Lemma decode_error_kind (error : Element) (rec : ErrorRecord) :
  decode_error error = Some rec ->
  exists k, find "kind" error = Some k /\ text k = Some (kind rec).
Proof.
  unfold decode_error.
  destruct (find "kind" error) as [k|]; [|discriminate].
  destruct (what_of error) as [w|]; [|discriminate].
  destruct (find "stack" error) as [stack|]; [|discriminate].
  destruct (text k) as [kt|] eqn:Ekt; [|discriminate].
  destruct (text w) as [wt|]; [|discriminate].
  destruct (decode_frames (findall "frame" stack)); [|discriminate].
  intros [= <-]. now exists k.
Qed.

Lemma decode_error_description (error : Element) (rec : ErrorRecord) :
  decode_error error = Some rec ->
  exists w, what_of error = Some w /\ text w = Some (description rec).
Proof.
  unfold decode_error.
  destruct (find "kind" error) as [k|]; [|discriminate].
  destruct (what_of error) as [w|]; [|discriminate].
  destruct (find "stack" error) as [stack|]; [|discriminate].
  destruct (text k) as [kt|]; [|discriminate].
  destruct (text w) as [wt|] eqn:Ewt; [|discriminate].
  destruct (decode_frames (findall "frame" stack)); [|discriminate].
  intros [= <-]. now exists w.
Qed.

Lemma decode_error_frames (error : Element) (rec : ErrorRecord) :
  decode_error error = Some rec ->
  decode_frames (frames_of error) = Some (callFrames rec).
Proof.
  unfold decode_error, frames_of.
  destruct (find "kind" error) as [k|]; [|discriminate].
  destruct (what_of error) as [w|]; [|discriminate].
  destruct (find "stack" error) as [stack|]; [|discriminate].
  destruct (text k) as [kt|]; [|discriminate].
  destruct (text w) as [wt|]; [|discriminate].
  destruct (decode_frames (findall "frame" stack)); [|discriminate].
  now intros [= <-].
Qed.

Lemma record_ok_decoded (error : Element) :
  record_ok error = true ->
  exists rec, decode_error error = Some rec /\ callFrames rec <> [].
Proof.
  unfold record_ok. destruct (decode_error error) as [rec|]; [|discriminate].
  intros H. exists rec. split; [reflexivity|].
  intros E. rewrite E in H. discriminate.
Qed.

(** ** The loop over the records *)

Lemma bind_ok_inv {A B} (m : T A) (f : A -> T B) vs b vs' o :
  bind m f vs = (Ok b, vs', o) ->
  exists a vs1 o1 o2,
    m vs = (Ok a, vs1, o1) /\ f a vs1 = (Ok b, vs', o2) /\ o = o1 ++ o2.
Proof.
  unfold bind. destruct (m vs) as [[[a|e] vs1] o1]; [|discriminate].
  destruct (f a vs1) as [[r vs2] o2] eqn:Hf. intros [= -> -> <-].
  now exists a, vs1, o1, o2.
Qed.

Lemma emit_error_ok_inv (label filename : string) (i : nat)
  (error : Element) (vs vs' : vars) (o : string) :
  emit_error label filename i error vs = (Ok tt, vs', o) ->
  case_for label filename (i, error) o.
Proof.
  intros H. destruct (decode_error error) as [rec|] eqn:Hdec.
  - rewrite (emit_error_decoded _ _ _ _ _ _ Hdec) in H.
    destruct (suffix_of _) as [sfx|e] eqn:Hs; [|discriminate].
    injection H as _ <-. exists rec, sfx. simpl.
    split; [assumption|]. split; [now apply decode_error_kind|].
    split; [|reflexivity]. eapply suffix_of_shape; eassumption.
  - destruct (emit_error_undecoded label filename i error vs Hdec) as [e He].
    rewrite H in He. discriminate.
Qed.

Lemma emit_errors_ok_inv (label filename : string) (errors : list Element) :
  forall (n : nat) (vs vs' : vars) (o : string),
    emit_errors label filename n errors vs = (Ok tt, vs', o) ->
    exists cases,
      o = concat_all cases /\
      Forall2 (case_for label filename)
        (combine (seq (n + 1) (List.length errors)) errors) cases.
Proof.
  induction errors as [|error rest IH]; intros n vs vs' o; simpl.
  - intros [= _ <-]. exists []. split; [reflexivity | constructor].
  - intros H. apply bind_ok_inv in H.
    destruct H as ([] & vs1 & o1 & o2 & H1 & H2 & ->).
    apply emit_error_ok_inv in H1.
    apply IH in H2. destruct H2 as (cases & -> & Hall).
    exists (o1 :: cases). split; [reflexivity|].
    constructor; [assumption|].
    now replace (S (n + 1)) with (n + 1 + 1) by lia.
Qed.

Lemma emit_errors_records_ok (label filename : string)
  (errors : list Element) :
  forallb record_ok errors = true ->
  forall (n : nat) (vs : vars),
    exists vs' o, emit_errors label filename n errors vs = (Ok tt, vs', o).
Proof.
  induction errors as [|error rest IH]; simpl; intros Hall n vs.
  - now exists vs, EmptyString.
  - apply andb_true_iff in Hall. destruct Hall as [Hok Hrest].
    destruct (record_ok_decoded _ Hok) as (rec & Hdec & Hne).
    destruct (IH Hrest (n + 1) (body_vars (frames_of error) vs))
      as (vs' & o & Ho).
    eexists vs', _. eapply bind_ok.
    + now apply emit_error_with_frames with (rec := rec).
    + exact Ho.
Qed.

(** ** One output file *)

Lemma label_plural (skip_tests : bool) :
  (if skip_tests then "skipped" else "error")
  ++ (if skip_tests then EmptyString else "s")
  = count_attribute skip_tests.
Proof. destruct skip_tests; reflexivity. Qed.

Lemma transcode_no_errors (skip_tests : bool) (filename : string)
  (doc : Element) (vs : vars) :
  findall_descendants "error" doc = [] ->
  transcode skip_tests filename doc vs
  = (Ok tt, vs,
     xml_decl ++ suite_open skip_tests "1" "0" ++ passing_case filename
     ++ suite_close).
Proof.
  intros H. unfold transcode. rewrite H. simpl.
  unfold bind, write, xml_decl, suite_open, passing_case, suite_close.
  destruct skip_tests; norm_app; reflexivity.
Qed.

Lemma transcode_errors (skip_tests : bool) (filename : string)
  (doc : Element) (vs : vars) :
  let errors := findall_descendants "error" doc in
  let n := str (List.length errors) in
  errors <> [] ->
  transcode skip_tests filename doc vs
  = match emit_errors (status_label skip_tests) filename 0 errors vs with
    | (Ok _, vs', o) =>
        (Ok tt, vs',
         xml_decl ++ suite_open skip_tests n n ++ o ++ suite_close)
    | (Raise e, vs', o) =>
        (Raise e, vs', xml_decl ++ suite_open skip_tests n n ++ o)
    end.
Proof.
  intros errors n Hne. unfold transcode. fold errors.
  destruct errors as [|error rest] eqn:E; [congruence|].
  change (List.length (error :: rest) =? 0)%nat with false. cbv iota.
  unfold bind at 1 2 3. unfold write at 1 2 3.
  fold (status_label skip_tests).
  destruct (emit_errors (status_label skip_tests) filename 0 (error :: rest)
              vs) as [[[[]|e] vs'] o];
    unfold xml_decl, suite_open, suite_close; subst n;
    rewrite <- label_plural; destruct skip_tests; norm_app; reflexivity.
Qed.

(** ** The run *)

Section RunFacts.

Variable parse : string -> option Element.
Variable skip_tests : bool.
Variable output_directory : string.

Local Abbreviation cfg_convert := (convert parse skip_tests output_directory).
Local Abbreviation cfg_files := (for_files parse skip_tests output_directory).
Local Abbreviation cfg_dirs := (for_dirs parse skip_tests output_directory).

(** Every path given to the parser was read before or comes from the
    directory at hand. *)
Lemma convert_parsed (subdir filename : string) (w : world) :
  w_parsed (snd (cfg_convert subdir filename w))
  = join subdir filename :: w_parsed w.
Proof.
  unfold convert.
  destruct (parse (join subdir filename)) as [doc|]; [|reflexivity].
  destruct (transcode _ _ _ _) as [[r vs] o]. reflexivity.
Qed.



(** An exception in one file ends the loops. *)
Lemma for_files_raises (subdir filename : string) (files : list string) :
  In filename files ->
  contains "xml" filename = true ->
  (forall w, exists e, fst (cfg_convert subdir filename w) = Raise e) ->
  forall w, exists e, fst (cfg_files subdir files w) = Raise e.
Proof.
  intros Hin Hx Hbad.
  induction files as [|f rest IH]; [contradiction|]. intros w. simpl.
  destruct Hin as [->|Hin].
  - rewrite Hx. destruct (Hbad w) as [e He].
    destruct (cfg_convert subdir filename w) as [[[]|e'] w']; simpl in He;
      [discriminate|]. now exists e'.
  - destruct (contains "xml" f); [|now apply IH].
    destruct (cfg_convert subdir f w) as [[[]|e'] w'].
    + now apply IH.
    + now exists e'.
Qed.

Lemma for_dirs_raises (subdir : string) (dirs files : list string)
  (entries : list (string * list string * list string)) :
  In (subdir, dirs, files) entries ->
  (basename subdir =? basename output_directory) = false ->
  (forall w, exists e, fst (cfg_files subdir files w) = Raise e) ->
  forall w, exists e, fst (cfg_dirs entries w) = Raise e.
Proof.
  intros Hin Hb Hbad.
  induction entries as [|[[s d] f] rest IH]; [contradiction|]. intros w.
  simpl. destruct Hin as [[= -> -> ->]|Hin].
  - rewrite Hb. destruct (Hbad w) as [e He].
    destruct (cfg_files subdir files w) as [[[]|e'] w']; simpl in He;
      [discriminate|]. now exists e'.
  - destruct (basename s =? basename output_directory); [now apply IH|].
    destruct (cfg_files s f w) as [[[]|e'] w'].
    + now apply IH.
    + now exists e'.
Qed.

End RunFacts.

Lemma emit_errors_raises (label filename : string) (error : Element)
  (errors : list Element) :
  In error errors ->
  decode_error error = None ->
  forall (n : nat) (vs : vars),
    raises (emit_errors label filename n errors vs).
Proof.
  intros Hin Hdec.
  induction errors as [|e rest IH]; [contradiction|]. intros n vs. simpl.
  destruct (emit_error label filename (n + 1) e vs) as [[[[]|x] vs1] o1]
    eqn:He.
  - destruct Hin as [->|Hin].
    + pose proof (emit_error_undecoded label filename (n + 1) error vs Hdec)
        as [x Hx].
      rewrite He in Hx. discriminate.
    + eapply raises_bind_r; [exact He | now apply IH].
  - apply raises_bind_l. rewrite He. now exists x.
Qed.

Lemma transcode_raises (skip_tests : bool) (filename : string)
  (doc error : Element) (vs : vars) :
  In error (findall_descendants "error" doc) ->
  decode_error error = None ->
  raises (transcode skip_tests filename doc vs).
Proof.
  intros Hin Hdec.
  assert (Hne : findall_descendants "error" doc <> [])
    by (intros E; rewrite E in Hin; contradiction).
  rewrite (transcode_errors skip_tests filename doc vs Hne).
  destruct (emit_errors_raises (status_label skip_tests) filename error _
              Hin Hdec 0 vs) as [e He].
  destruct (emit_errors _ _ _ _ _) as [[r vs'] o]. simpl in He. subst r.
  now exists e.
Qed.

Lemma missing_kind_undecoded (error : Element) :
  find "kind" error = None -> decode_error error = None.
Proof. intros H. unfold decode_error. now rewrite H. Qed.

Lemma missing_description_undecoded (error : Element) :
  what_of error = None -> decode_error error = None.
Proof.
  intros H. unfold decode_error. rewrite H.
  now destruct (find "kind" error).
Qed.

Task directions
Only the lines that contain the word "text" should be copied from the material.

Your response
  exists k, find "kind" error = Some k /\ text k = Some (kind rec).
  destruct (text k) as [kt|] eqn:Ekt; [|discriminate].
  destruct (text w) as [wt|]; [|discriminate].
  exists w, what_of error = Some w /\ text w = Some (description rec).
  destruct (text k) as [kt|]; [|discriminate].
  destruct (text w) as [wt|] eqn:Ewt; [|discriminate].
  destruct (text k) as [kt|]; [|discriminate].
  destruct (text w) as [wt|]; [|discriminate].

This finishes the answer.